I have not used the 5W-30 personally and, as such, I do not have any oil analyses to compare it to any of the other oils I have run. That being said, I do believe I recall reading about LM oils on BITOG and that there are, as one might expect, several different lines of Liquimoly oils, all fully synthetic but not all created equal. The leichtlauf is the highest quality line with the best additive packages and anti-wear properties so if it doesn't say leichtlauf then it is probably one their other more generic lines like the "special tech" line and is inferior. Only inferior by comparison to the leichtlauf, mind you, still better than many other full synthetics on the market like dealer recommended Castrol, etc. Now if this 5W-30 you are talking about is a leichtlauf 5W-30 and has the same additive packages then it would make fairly little difference which you choose and since VW specifies either 5W30 or 5W40 either is completely safe. Based on my long-term personal experience, as well as many, many other knowledgeable VW enthusiasts on these forums and on BITOG (which is basically the Holy Oil Bible) who all have come to the same conclusions on the leichtlauf 5W40, I would certainly lean towards recommending it just because I KNOW it is excellent first-hand.

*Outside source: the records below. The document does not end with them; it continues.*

(* ===== verification/MempoolSelect.v ===== *)
(** * Block selection from the pool

    The greedy loop of [select_transactions]: what it keeps invariant, when it
    stops, the order it follows, and that the selected transactions apply to
    the confirmed state. *)

From Stdlib Require Import QArith Lqa.
From S2P Require Import Prelude Bytes Sha256 Json Crypto Transaction Utxo TxValidation.
From S2P Require Import Processing Batch Mempool MempoolFacts.
Open Scope Z_scope.

(** ** The ranking is a total order *)

#[export] Instance rank_le_total : Total rank_le.
Proof.
  intros p q. unfold rank_le.
  destruct (Q_dec (fee_rate p.2) (fee_rate q.2)) as [[H|H]|H]; [right; by left|left; by left|].
  destruct (total String.le p.1 q.1) as [Hs|Hs]; [left|right]; right; split; [|done| |done]; lra.
Qed.

#[export] Instance rank_le_trans : Transitive rank_le.
Proof.
  intros p q r. unfold rank_le. intros [H1|[H1 S1]] [H2|[H2 S2]].
  - left. lra.
  - left. lra.
  - left. lra.
  - right. split; [lra|]. by etrans.
Qed.

Lemma ranked_perm m : ranked m ≡ₚ entries m.
Proof. apply merge_sort_Permutation. Qed.

Lemma elem_of_ranked m p : p ∈ ranked m ↔ p ∈ entries m.
Proof. by rewrite ranked_perm. Qed.

Lemma ranked_sorted m : StronglySorted rank_le (ranked m).
Proof. apply StronglySorted_merge_sort; apply _. Qed.

(** ** One round *)

Lemma first_eligible_Some m max_b st l p :
  first_eligible m max_b st l = Some p → p ∈ l ∧ eligible m max_b st p = true.
Proof.
  induction l as [|q l IH]; cbn; [done|]. case_match.
  - intros [= ->]. split; [by left|done].
  - intros [? ?]%IH. split; [by right|done].
Qed.

Lemma first_eligible_None m max_b st l :
  first_eligible m max_b st l = None ↔ ∀ p, p ∈ l → eligible m max_b st p = false.
Proof.
  induction l as [|q l IH]; cbn.
  - split; [by intros _ p ?%elem_of_nil|done].
  - destruct (eligible m max_b st q) eqn:Hq.
    + split; [done|]. intros H. rewrite H in Hq; [done|by left].
    + rewrite IH. split; [intros H p [->|?]%elem_of_cons; auto|]. intros H p ?. apply H. by right.
Qed.

(** The chosen entry is the best ranked of the eligible ones. *)
Lemma first_eligible_best m max_b st l p q :
  StronglySorted rank_le l → first_eligible m max_b st l = Some p →
  q ∈ l → eligible m max_b st q = true → rank_le p q.
Proof.
  induction l as [|r l IH]; cbn; intros Hs Hf Hq Hel; [done|].
  apply StronglySorted_cons in Hs as [Hr Hs].
  destruct (eligible m max_b st r) eqn:Her.
  - injection Hf as ->. apply elem_of_cons in Hq as [->|Hq].
    + destruct (total rank_le p p); done.
    + by eapply Forall_forall in Hr.
  - apply elem_of_cons in Hq as [->|Hq]; [congruence|]. by apply IH.
Qed.

Lemma eligible_spec m max_b st p :
  eligible m max_b st p = true ↔
    p.1 ∉ selected_txids st ∧ parents m p.2 ⊆ selected_txids st ∧
    selected_bytes st + entry_size_bytes p.2 <= max_b.
Proof.
  unfold eligible. rewrite andb_true_iff, !negb_true_iff, orb_false_iff, negb_false_iff.
  rewrite bool_decide_eq_false, bool_decide_eq_true, Z.ltb_ge. tauto.
Qed.

(** ** The loop invariant *)

Record selection_inv (m : Mempool) (max_tx max_b : Z) (st : Selection) : Prop := {
  sel_from : ∀ p, p ∈ selected st → p ∈ entries m;
  sel_nodup : NoDup (selected st).*1;
  sel_txids : selected_txids st = list_to_set (selected st).*1;
  sel_bytes : selected_bytes st = sumZ_with (entry_size_bytes ∘ snd) (selected st);
  sel_max_bytes : selected_bytes st <= max_b;
  sel_max_tx : Z.of_nat (length (selected st)) <= max_tx;
  sel_parents : ∀ l1 p l2, selected st = l1 ++ p :: l2 → parents m p.2 ⊆ list_to_set l1.*1;
  sel_greedy : ∀ l1 p l2 q, selected st = l1 ++ p :: l2 → q ∈ entries m →
    eligible m max_b (MkSelection l1 (list_to_set l1.*1) (sumZ_with (entry_size_bytes ∘ snd) l1)) q = true →
    rank_le p q
}.

Definition select_step (st : Selection) (p : string * MempoolEntry) : Selection :=
  MkSelection (selected st ++ [p]) ({[p.1]} ∪ selected_txids st)
    (selected_bytes st + entry_size_bytes p.2).

Lemma selection_inv_init m max_tx max_b :
  0 <= max_tx → 0 <= max_b → selection_inv m max_tx max_b (MkSelection [] ∅ 0).
Proof.
  intros. constructor; cbn; try done; [by intros ? ?%elem_of_nil|constructor| |]; by intros [].
Qed.

Lemma selection_inv_step m max_tx max_b st p :
  selection_inv m max_tx max_b st → Z.of_nat (length (selected st)) < max_tx →
  first_eligible m max_b st (ranked m) = Some p →
  selection_inv m max_tx max_b (select_step st p).
Proof.
  intros Hst Hlen Hf. pose proof Hf as [Hin%elem_of_ranked Hel]%first_eligible_Some.
  pose proof Hel as (Hn & Hpar & Hb)%eligible_spec. destruct Hst.
  assert (∀ l1 q l2, selected st ++ [p] = l1 ++ q :: l2 →
    (∃ l2', selected st = l1 ++ q :: l2') ∨ l1 = selected st ∧ q = p) as Hsplit.
  { intros l1 q l2 Heq. destruct l2 as [|x l2 _] using rev_ind.
    - apply app_inj_tail in Heq as [-> ->]. by right.
    - left. exists l2. rewrite app_comm_cons, app_assoc in Heq. by apply app_inj_tail in Heq as [-> _]. }
  constructor; cbn.
  - intros q [?| ->%list_elem_of_singleton]%elem_of_app; auto.
  - rewrite fmap_app. apply NoDup_app. split_and!; [done| |apply NoDup_singleton].
    intros k Hk Hk'. cbn in Hk'. apply list_elem_of_singleton in Hk' as ->.
    apply Hn. rewrite sel_txids0. by apply elem_of_list_to_set.
  - rewrite fmap_app, list_to_set_app_L, sel_txids0. cbn. set_solver.
  - rewrite sumZ_with_app, sel_bytes0. cbn. lia.
  - done.
  - rewrite length_app. cbn. lia.
  - intros l1 q l2 [(l2' & Heq)|[-> ->]]%Hsplit; [by eapply sel_parents0|]. by rewrite <- sel_txids0.
  - intros l1 q l2 r [(l2' & Heq)|[-> ->]]%Hsplit Hr Her; [by eapply sel_greedy0|].
    rewrite <- sel_txids0, <- sel_bytes0 in Her.
    eapply first_eligible_best; [apply ranked_sorted|exact Hf|by apply elem_of_ranked|].
    by destruct st.
Qed.

Lemma select_loop_inv m max_tx max_b fuel : ∀ st,
  selection_inv m max_tx max_b st → selection_inv m max_tx max_b (select_loop m max_tx max_b fuel st).
Proof.
  induction fuel as [|fuel IH]; intros st Hst; cbn [select_loop]; [done|].
  case_match eqn:Hlen; [|done]. to_prop. case_match eqn:Hf; [|done].
  apply IH. by apply selection_inv_step.
Qed.

Lemma selection_submseteq m max_tx max_b st :
  selection_inv m max_tx max_b st → selected st ⊆+ entries m.
Proof.
  intros []. apply NoDup_submseteq; [|done]. by eapply NoDup_fmap_1.
Qed.

(** ** Termination *)

(** Nothing is left to do: the count limit is met or no entry is eligible. *)
Definition selection_done (m : Mempool) (max_tx max_b : Z) (st : Selection) : Prop :=
  max_tx <= Z.of_nat (length (selected st)) ∨
  ∀ p, p ∈ entries m → eligible m max_b st p = false.

Lemma select_loop_done m max_tx max_b fuel : ∀ st,
  selection_inv m max_tx max_b st → NoDup (entries m).*1 →
  (length (entries m) <= fuel + length (selected st))%nat →
  selection_done m max_tx max_b (select_loop m max_tx max_b fuel st).
Proof.
  induction fuel as [|fuel IH]; intros st Hst Hnd Hlen; cbn [select_loop].
  - right. intros p Hp. destruct (eligible m max_b st p) eqn:Hel; [|done]. exfalso.
    apply eligible_spec in Hel as (Hn & _ & _). apply Hn.
    rewrite (sel_txids _ _ _ _ Hst). apply elem_of_list_to_set.
    pose proof (selection_submseteq _ _ _ _ Hst) as Hsub.
    apply submseteq_length_Permutation in Hsub; [|done]. rewrite Hsub. by apply list_elem_of_fmap_2.
  - case_match eqn:Hlt; to_prop; [|by left]. case_match eqn:Hf.
    + apply IH; [by apply selection_inv_step|done|]. cbn. rewrite length_app. cbn. lia.
    + right. intros q Hq. rewrite first_eligible_None in Hf. by apply Hf, elem_of_ranked.
Qed.

(** More fuel changes nothing: the loop is the code's [while]. *)
Lemma select_loop_fuel m max_tx max_b fuel : ∀ st extra,
  selection_done m max_tx max_b (select_loop m max_tx max_b fuel st) →
  select_loop m max_tx max_b (fuel + extra) st = select_loop m max_tx max_b fuel st.
Proof.
  induction fuel as [|fuel IH]; intros st extra Hd; cbn [Nat.add select_loop] in *.
  - destruct extra; [done|]. cbn. case_match eqn:Hlt; [|done]. to_prop.
    destruct Hd as [?|Hd]; [lia|].
    assert (first_eligible m max_b st (ranked m) = None) as ->; [|done].
    apply first_eligible_None. intros p Hp%elem_of_ranked. auto.
  - case_match; [|done]. case_match; [by apply IH|done].
Qed.

(** ** The selection is a batch the confirmed state accepts *)

Section applies.
Context {E : EcdsaLib}.

Lemma selection_run m max_tx max_b st :
  mempool_inv m → keys_recorded (confirmed_utxos m) (mp_seen_txids m) →
  selection_inv m max_tx max_b st →
  ∃ u' s', run (entry_tx <$> selected st) (confirmed_utxos m) (mp_seen_txids m)
             (sumZ_with (entry_fee ∘ snd) (selected st)) u' s'.
Proof.
  intros Hm Hkeys Hst. pose proof (inv_pending _ Hm) as Hp.
  pose proof (pending_batch_ok _ _ _ _ Hkeys Hp) as Hok.
  pose proof (selection_submseteq _ _ _ _ Hst) as Hsub.
  assert (∀ p, p ∈ selected st → p.1 = txid (entry_tx p)) as Hkey.
  { intros p Hin%(sel_from _ _ _ _ Hst). by eapply pending_entry. }
  assert (batch_ok (confirmed_utxos m) (mp_seen_txids m) (entry_tx <$> selected st)) as Hsel.
  { eapply batch_ok_sub; [done|exact Hok|by apply fmap_submseteq|].
    intros l1 tx l2 i Heq Hi Hin.
    apply fmap_app_inv in Heq as (e1 & e2 & -> & He2 & Hsplit).
    destruct e2 as [|p e2]; [done|]. injection He2 as -> ->.
    pose proof (sel_parents _ _ _ _ Hst _ _ _ Hsplit) as Hpar.
    rewrite <- (pending_keys _ _ _ _ Hp) in Hin.
    assert (previous_tx_id i ∈ parents m p.2) as Hpi.
    { apply elem_of_list_to_set, list_elem_of_filter. split; [done|].
      apply list_elem_of_fmap. by exists i. }
    apply Hpar, elem_of_list_to_set in Hpi.
    apply list_elem_of_fmap in Hpi as (q & -> & Hq).
    rewrite Hkey by (rewrite Hsplit; set_solver). by do 2 apply list_elem_of_fmap_2. }
  destruct (proj2 (run_batch_ok _ _ _ Hkeys) Hsel) as (fees & u' & s' & Hr).
  exists u', s'. enough (fees = sumZ_with (entry_fee ∘ snd) (selected st)) as <- by done.
  set (view := confirmed_utxos m ∪ creates (entry_tx <$> selected st)).
  assert (∀ p, p ∈ selected st → valid_tx view (entry_tx p) (entry_fee p.2)) as Hval.
  { intros p Hin. pose proof (pending_valid _ _ _ _ p Hkeys Hp (sel_from _ _ _ _ Hst _ Hin)) as Hv.
    destruct (batch_valid _ _ _ Hsel (entry_tx p)) as [fee Hf]; [by apply list_elem_of_fmap_2|].
    enough (fee = entry_fee p.2) as <- by done. eapply valid_tx_fee_unique; [|exact Hv].
    eapply valid_tx_frame; [|exact Hf]. intros k Hk.
    destruct (valid_tx_spends _ _ _ _ Hf Hk) as [o Ho]. rewrite Ho.
    eapply view_mono; [apply (batch_txids _ _ _ Hok)| |exact Ho].
    intros t (q & -> & Hq)%list_elem_of_fmap. apply list_elem_of_fmap_2. by eapply sel_from. }
  rewrite (run_fees_sum (λ t, match calculate_transaction_fee t view with Ok f => f | _ => 0 end)
             _ _ _ _ _ _ Hkeys Hr).
  - rewrite sumZ_with_fmap. apply sumZ_with_ext. intros p Hin. cbn.
    by rewrite (proj2 (calculate_transaction_fee_Ok _ _ _) (Hval p Hin)).
  - intros t (p & -> & Hin)%list_elem_of_fmap.
    rewrite (proj2 (calculate_transaction_fee_Ok _ _ _) (Hval p Hin)). by apply Hval.
Qed.
End applies.
Lemma lefts_pad l : lefts (pad_level l) = lefts l.
Proof.
  unfold pad_level. destruct (Nat.odd (length l)) eqn:Ho; [|done].
  enough (∀ x, lefts (l ++ [x]) = lefts l) as Hx.
  { destruct (last l); cbn; [apply Hx|by rewrite app_nil_r]. }
  intros x. revert Ho. induction l as [|a|a b l IH] using pairs_ind; intros Ho; [done..|].
  cbn. f_equal. by apply IH.
Qed.

Lemma pair_up_elem l p h :
  pair_up l = Ok p → h ∈ p → ∃ a b, a ∈ lefts l ∧ a ∈ l ∧ b ∈ l ∧ combine_hashes a b = Ok h.
Proof.
  revert p. induction l as [|a|a b l IH] using pairs_ind; intros p; cbn [pair_up]; [|done|].
  - by intros [= <-] ?%elem_of_nil.
  - intros (x & Hx & (q & Hq & [= <-])%bind_Ok)%bind_Ok [->|Hin]%elem_of_cons.
    + exists a, b. cbn. set_solver.
    + destruct (IH q Hq Hin) as (c & d & ? & ? & ? & ?). exists c, d. cbn. set_solver.
Qed.

Lemma pair_up_NoDup l p :
  hashes l → NoDup (lefts l) → pair_up l = Ok p → NoDup p ∨ sha256_collision.
Proof.
  revert p. induction l as [|a|a b l IH] using pairs_ind; intros p Hl Hnd; cbn [pair_up]; [|done|].
  - intros [= <-]. left. constructor.
  - intros (h & Hh & (q & Hq & [= <-])%bind_Ok)%bind_Ok.
    unfold hashes in Hl. rewrite !Forall_cons in Hl. destruct Hl as (Ha & Hb & Hl).
    cbn in Hnd. apply NoDup_cons in Hnd as [Hna Hnd].
    destruct (IH q Hl Hnd Hq) as [Hndq|]; [|by right].
    destruct (decide (h ∈ q)) as [Hin|Hin]; [|left; by constructor].
    destruct (pair_up_elem _ _ _ Hq Hin) as (c & d & Hc & Hcl & Hdl & Hcd).
    destruct (combine_hashes_inj a b c d h) as [[-> _]|]; [|done..|by right].
    unfold hashes in *. rewrite Forall_forall in Hl. repeat constructor; auto.
Qed.

(** ** Climbing the tree *)

(** [climb d l r]: [d] rounds of the loop lead from the level [l] to [r]. *)
Inductive climb : nat → list string → list string → Prop :=
  | climb_zero l : climb 0 l l
  | climb_round d l p r :
      (2 <= length l)%nat → pair_up (pad_level l) = Ok p → climb d p r → climb (S d) l r.

Lemma climb_zero_inv l r : climb 0 l r → l = r.
Proof. by inversion 1. Qed.

Lemma merkle_loop_climb fuel l r : merkle_loop fuel l = Ok r → ∃ d, climb d l [r].
Proof.
  revert l. induction fuel as [|fuel IH]; intros [|a [|b l]]; cbn [merkle_loop]; try done.
  - intros [= <-]. exists 0%nat. constructor.
  - intros [= <-]. exists 0%nat. constructor.
  - intros (p & Hp & Hr)%bind_Ok. destruct (IH _ Hr) as [d Hd].
    exists (S d). econstructor; [cbn; lia|done|done].
Qed.

Lemma level_up l :
  hashes l → l ≠ [] →
  ∃ p, pair_up (pad_level l) = Ok p ∧ hashes p ∧ Forall inner_node p ∧
    length (pad_level l) = (2 * length p)%nat.
Proof.
  intros Hl Hne. apply pair_up_Ok; [by apply pad_level_hashes|by apply pad_level_even].
Qed.

Lemma length_pad_level l : (length l <= length (pad_level l) <= S (length l))%nat.
Proof.
  unfold pad_level. case_match; [|lia]. rewrite length_app.
  destruct (last l); cbn; lia.
Qed.

(** The loop ends within the fuel it is given, on a hash. *)
Lemma merkle_loop_total fuel : ∀ l,
  hashes l → l ≠ [] → (length l <= S fuel)%nat →
  ∃ r, merkle_loop fuel l = Ok r ∧ is_hash r = true.
Proof.
  induction fuel as [|fuel IH]; intros [|a [|b l]] Hl Hne Hlen; cbn [merkle_loop]; try done;
    try (exists a; split; [done|by apply Forall_cons in Hl as [? _]]).
  - cbn in Hlen. lia.
  - destruct (level_up (a :: b :: l) Hl Hne) as (p & Hp & Hph & _ & Hplen).
    pose proof (length_pad_level (a :: b :: l)) as Hpad.
    set (k := length (pad_level (a :: b :: l))) in *. cbn [length] in Hpad, Hlen.
    rewrite Hp. cbn [mbind result_bind]. apply IH; [done| |lia].
    intros ->. cbn in Hplen. lia.
Qed.

Lemma merkle_loop_more fuel l r : merkle_loop fuel l = Ok r → merkle_loop (S fuel) l = Ok r.
Proof.
  revert l. induction fuel as [|fuel IH]; intros [|a [|b l]]; try done.
  intros (p & Hp & Hr)%bind_Ok. apply bind_Ok. exists p. split; [done|]. by apply IH.
Qed.

Lemma calculate_merkle_root_from_txids_total l :
  hashes l → ∃ r, calculate_merkle_root_from_txids l = Ok r ∧ is_hash r = true.
Proof.
  intros Hl. unfold calculate_merkle_root_from_txids. case_bool_decide.
  - eexists. split; [done|apply is_hash_sha256_hex].
  - apply merkle_loop_total; [done..|lia].
Qed.

Lemma calculate_merkle_root_total txs :
  ∃ r, calculate_merkle_root txs = Ok r ∧ is_hash r = true.
Proof. apply calculate_merkle_root_from_txids_total, hashes_txids. Qed.

Lemma climb_split a b l r : climb (a + b) l r → ∃ m, climb a l m ∧ climb b m r.
Proof.
  revert l. induction a as [|a IH]; intros l; cbn.
  - intros Hc. exists l. split; [constructor|done].
  - inversion 1 as [|? ? p ? Hlen Hp Hc]; subst. destruct (IH _ Hc) as (m & ? & ?).
    exists m. split; [by econstructor|done].
Qed.

(** One round up, from distinct hashes. *)
Lemma level_up_NoDup l p :
  hashes l → NoDup l → (2 <= length l)%nat → pair_up (pad_level l) = Ok p →
  hashes p ∧ Forall inner_node p ∧ (NoDup p ∨ sha256_collision).
Proof.
  intros Hl Hnd Hlen Hp. assert (l ≠ []) as Hne by (intros ->; cbn in Hlen; lia).
  destruct (level_up l Hl Hne) as (p' & Hp' & Hph & Hin & _). rewrite Hp in Hp'. injection Hp' as <-.
  split_and!; [done..|]. apply (pair_up_NoDup (pad_level l)); [by apply pad_level_hashes| |exact Hp].
  rewrite lefts_pad. by eapply sublist_NoDup, lefts_sublist.
Qed.

Lemma climb_level d l r :
  climb d l r → hashes l → NoDup l →
  (hashes r ∧ NoDup r ∧ (d ≠ 0%nat → Forall inner_node r)) ∨ sha256_collision.
Proof.
  induction 1 as [|d l p r Hlen Hp Hc IH]; intros Hl Hnd; [left; by split_and!|].
  destruct (level_up_NoDup _ _ Hl Hnd Hlen Hp) as (Hph & Hin & [Hpn|]); [|by right].
  destruct (IH Hph Hpn) as [(? & ? & Hd)|]; [left|by right]. split_and!; [done..|]. intros _.
  destruct d; [by inversion Hc; subst|by apply Hd].
Qed.

(** Two levels that lead to the same level in the same number of rounds. *)
Lemma climb_inj d l1 r : climb d l1 r → ∀ l2,
  climb d l2 r → hashes l1 → hashes l2 → NoDup l1 → NoDup l2 → l1 = l2 ∨ sha256_collision.
Proof.
  induction 1 as [|d l1 p1 r Hlen1 Hp1 Hc1 IH]; intros l2 Hc2 Hl1 Hl2 Hn1 Hn2.
  - inversion Hc2; subst. by left.
  - inversion Hc2 as [|? ? p2 ? Hlen2 Hp2 Hc2']; subst.
    destruct (level_up_NoDup _ _ Hl1 Hn1 Hlen1 Hp1) as (Hph1 & _ & [Hpn1|]); [|by right].
    destruct (level_up_NoDup _ _ Hl2 Hn2 Hlen2 Hp2) as (Hph2 & _ & [Hpn2|]); [|by right].
    destruct (IH p2) as [<-|]; [done..| |by right].
    destruct (pair_up_inj _ _ _ (pad_level_hashes _ Hl1) (pad_level_hashes _ Hl2) Hp1 Hp2) as [Heq|];
      [left|by right]. by apply pad_level_inj.
Qed.

(** The commitment, for lists whose hashes are not inner nodes. *)
Lemma climb_binding d1 d2 l1 l2 r :
  climb d1 l1 r → climb d2 l2 r → hashes l1 → hashes l2 → NoDup l1 → NoDup l2 →
  (∀ h, h ∈ l1 ∨ h ∈ l2 → inner_node h → sha256_collision) → l1 ≠ [] → l2 ≠ [] →
  l1 = l2 ∨ sha256_collision.
Proof.
  assert (∀ a b l1 l2, climb b l1 r → climb (S a + b) l2 r → hashes l1 → hashes l2 → NoDup l1 →
    NoDup l2 → (∀ h, h ∈ l1 → inner_node h → sha256_collision) → l1 ≠ [] → sha256_collision) as Hlt.
  { clear. intros a b l1 l2 H1 (m & Ha & Hb)%climb_split Hl1 Hl2 Hn1 Hn2 Hno Hne.
    destruct (climb_level _ _ _ Ha Hl2 Hn2) as [(Hlm & Hnm & Hin)|]; [|done].
    destruct (climb_inj _ _ _ H1 _ Hb) as [->|]; [done..| |done].
    destruct m as [|h m]; [done|]. apply (Hno h); [by left|].
    specialize (Hin ltac:(lia)). by apply Forall_cons in Hin as [? _]. }
  intros H1 H2 Hl1 Hl2 Hn1 Hn2 Hno Hne1 Hne2.
  destruct (lt_eq_lt_dec d1 d2) as [[Hd|<-]|Hd].
  - right. eapply (Hlt (d2 - d1 - 1)%nat d1 l1 l2); try done; [|by intros; eapply Hno; [left|]].
    by replace (S (d2 - d1 - 1) + d1)%nat with d2 by lia.
  - by eapply climb_inj.
  - right. eapply (Hlt (d1 - d2 - 1)%nat d2 l2 l1); try done; [|by intros; eapply Hno; [right|]].
    by replace (S (d1 - d2 - 1) + d2)%nat with d1 by lia.
Qed.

Now, if that simple answer isn't satisfactory, we can split hairs. Again, if that 5W-30 is a leichtlauf line and has the same additive packages then it makes fairly little difference which you choose EXCEPT that if we are splitting hairs then the climate where you live and the way you drive can come into play. If you live in an area that is pretty cold year round then the 5W30 would be a better choice. However, if you live in an area where it is pretty mild or warm for a majority of the year than the 5W40 is more ideal. Likewise, if you are a spirited driver and push your car (brings internal temps up) the 5W40 would have the edge.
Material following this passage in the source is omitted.